Hugepages on Raspberry Pi 4

HugePages on Raspberry Pi 4

Huge pages are a way to enhance the performances of the applications by reducing the number of TLB misses. The mechanism coalesces contiguous standard physical pages (typical size of 4 KB) into a big one (e.g. 2 MB). Linux implements this feature in two flavors: Transparent Huge pages and explicit huge pages.

Transparent Huge Pages

Transparent huge pages (THP) are managed transparently by the kernel. The user space applications have no control on them. The kernel makes its best to allocate huge pages whenever it is possible but it is not guaranteed. Moreover, THP may introduce overhead as an underlying "garbage collector" kernel daemon named khugepaged is in charge of the coalescing of the physical pages to make huge pages. This may consume CPU time with undesirable effects on the performances of the running applications.
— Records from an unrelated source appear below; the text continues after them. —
(* ===== verification/DecContracts.v ===== *)
(** * Feature signal contracts: keys, resolution, versions, the store

    How a contract is keyed and found for a request
    ([contractKeyResolutionOrder], [contractScopeResolutionOrder],
    [resolveFeatureSignalContractWithBinding] of service.go), what is active
    ([activeFeatureSignalContractVersionLocked], [setFeatureSignalContractActiveVersion]
    of control_plane.go), the store behind the cache (contract_store.go,
    contract_runtime.go) and the construction of a service ([NewKernel]).

    The store is an interface: a class over a state of its own, with the
    in-memory store of the repository as its instance.  Contexts are never
    cancelled and watchers are not modelled. *)

From S2P Require Import Prelude GoStrings Sha256 GoTime GoJson DecTypes DecJson DecPolicy.
From Stdlib Require Import Ascii.

(** ** Keys *)

(** [strings.SplitN(s, sep, 2)] for a one-byte separator. *)
Fixpoint cut_at (sep : ascii) (l : list ascii) : list ascii * option (list ascii) :=
  match l with
  | [] => ([], None)
  | c :: l => if Ascii.eqb c sep then ([], Some l)
              else let '(a, b) := cut_at sep l in (c :: a, b)
  end.
Definition SplitN2 (s : string) (sep : ascii) : string * option string :=
  let '(a, b) := cut_at sep (bytes s) in (str a, str <$> b).

Definition splitContractKey (k : string) : string * string :=
  let '(a, b) := SplitN2 (TrimSpace k) "|" in
  (or_star (TrimSpace a), match b with None => "*" | Some b => or_star (TrimSpace b) end).

Definition normalizeRiskTier (v : string) : string := lower_trim v.

Definition normalizeContractKey (riskTier phase : string) : string :=
  Join [or_star (normalizeRiskTier riskTier); or_star (upper_trim phase)] "|".

Definition featureSignalContractStorageKey (scope : ScopeRef) (contractKey : string) : string :=
  Join [scopeKey (normalizeContractScope scope); TrimSpace contractKey] "::".

Definition normalizeRequiredFields (fields : list string) : list string :=
  uniqueStrings (sort_Strings (List.filter (fun f => negb (f =? "")%string) (map lower_trim fields))).

(** Trimmed identifiers, the first of each lower-case form. *)
Definition normalizeTrustedProducerIDs (ids : list string) : list string :=
  sort_Strings (foldl (fun out id =>
    let id := TrimSpace id in
    if (id =? "")%string || one_of (ToLower id) (map ToLower out) then out else out ++ [id]) [] ids).

Definition contract_gval (c : FeatureSignalContract) : gval :=
  named "decision.FeatureSignalContract"
    [key "required_fields" (nilable (fc_RequiredFields c));
     key_om_str "schema_version" (fc_SchemaVersion c);
     key_om_strs "trusted_producer_ids" (fc_TrustedProducerIDs c);
     key_om_int "max_freshness_ms" (fc_MaxFreshnessMS c);
     key_om "max_drift_score" (empty_float (fc_MaxDriftScore c)) (GFloat (fc_MaxDriftScore c))].

Section Hash.
Context `{JsonMarshaler}.

Definition safeHashForContract (c : FeatureSignalContract) : string :=
  default "" (safeHash (contract_gval
    {| fc_RequiredFields := normalizeRequiredFields (fc_RequiredFields c);
       fc_SchemaVersion := TrimSpace (fc_SchemaVersion c);
       fc_TrustedProducerIDs := normalizeTrustedProducerIDs (fc_TrustedProducerIDs c);
       fc_MaxFreshnessMS := fc_MaxFreshnessMS c;
       fc_MaxDriftScore := fc_MaxDriftScore c |})).
End Hash.

(** ** Versions *)

Definition version_active (v : FeatureSignalContractVersion) : bool :=
  EqualFold (TrimSpace (fv_Status v)) "active" || blank (fv_Status v).

(** The last active version of a history; [None] is the zero value. *)
Definition last_active (h : list FeatureSignalContractVersion) : option FeatureSignalContractVersion :=
  List.find version_active (rev h).

Definition activeFeatureSignalContractVersionLocked (s : Service) (storageKey : string)
    : option FeatureSignalContractVersion :=
  last_active (default [] (s_featureSignalContractHistory s !! storageKey)).

Definition activate_version (activeVersion : Z) (activatedAt : time)
    (v : FeatureSignalContractVersion) : FeatureSignalContractVersion :=
  if fv_Version v =? activeVersion then
    fv_set_ActivationAt activatedAt (fv_set_Status "active" v)
  else if EqualFold (TrimSpace (fv_Status v)) "active" then fv_set_Status "superseded" v
  else v.

Definition setFeatureSignalContractActiveVersion
    (history : gmap string (list FeatureSignalContractVersion)) (storageKey : string)
    (activeVersion : Z) (activatedAt : time) : gmap string (list FeatureSignalContractVersion) :=
  match history !! storageKey with
  | None | Some [] => history
  | Some h => <[storageKey := map (activate_version activeVersion activatedAt) h]> history
  end.

(** ** Resolution for a request *)

Definition contractKeyResolutionOrder (riskTier phase : string) : list string :=
  let risk := or_star (lower_trim riskTier) in
  let p := or_star (upper_trim phase) in
  [Join [risk; p] "|"; Join [risk; "*"] "|"; Join ["*"; p] "|"; "*|*"].

Definition contractScopeResolutionOrder (scope : ScopeRef) : list ScopeRef :=
  let n := normalizeContractScope scope in
  let candidates :=
    [n; mk_ScopeRef (sc_OrgID n) (sc_WorkspaceID n) "*"; mk_ScopeRef (sc_OrgID n) "*" "*";
     globalContractScope] in
  (foldl (fun '(out, seen) c =>
     let n := normalizeContractScope c in
     if one_of (scopeKey n) seen then (out, seen) else (out ++ [n], seen ++ [scopeKey n]))
   ([], []) candidates).1.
In systems with time critical applications, it is generally advised to deactivate THP.

THP can be disabled on the boot command line (cf. the end of this answer) or from the shell in sysfs:

$ cat /sys/kernel/mm/transparent_hugepage/enabled
always [madvise] never
$ sudo sh -c "echo never > /sys/kernel/mm/transparent_hugepage/enabled"
$ cat /sys/kernel/mm/transparent_hugepage/enabled
always madvise [never]

N.B.: Some interesting papers exist on the performance evaluation/issues of the THP:

  • Transparent Hugepages: measuring the performance impact;
  • Settling the Myth of Transparent HugePages for Databases.

Explicit huge pages

If the huge pages are required at application level (i.e. from user space). HUGETLBFS kernel configuration must be set to activate the hugetlbfs pseudo-filesystem (the menu in the kernel configurator is something like: "File systems" --> "Pseudo filesystems" --> "HugeTLB file system support"). In the kernel source tree this parameter is in fs/Kconfig:

config HUGETLBFS
bool "HugeTLB file system support"
depends on X86 || IA64 || SPARC64 || (S390 && 64BIT) || \
SYS_SUPPORTS_HUGETLBFS || BROKEN
help
hugetlbfs is a filesystem backing for HugeTLB pages, based on
ramfs. For architectures that support it, say Y here and read
<file:Documentation/admin-guide/mm/hugetlbpage.rst> for details.

If unsure, say N.

For example, on an Ubuntu system, we can check:

$ cat /boot/config-5.4.0-53-generic | grep HUGETLBFS
CONFIG_HUGETLBFS=y

N.B.: On Raspberry Pi, it is possible to configure the apparition of /proc/config.gz and do the same with zcat to check the parameter. To make it, the configuration menu is: "General setup" --> "Kernel .config support" + "Enable access to .config through /proc/config.gz"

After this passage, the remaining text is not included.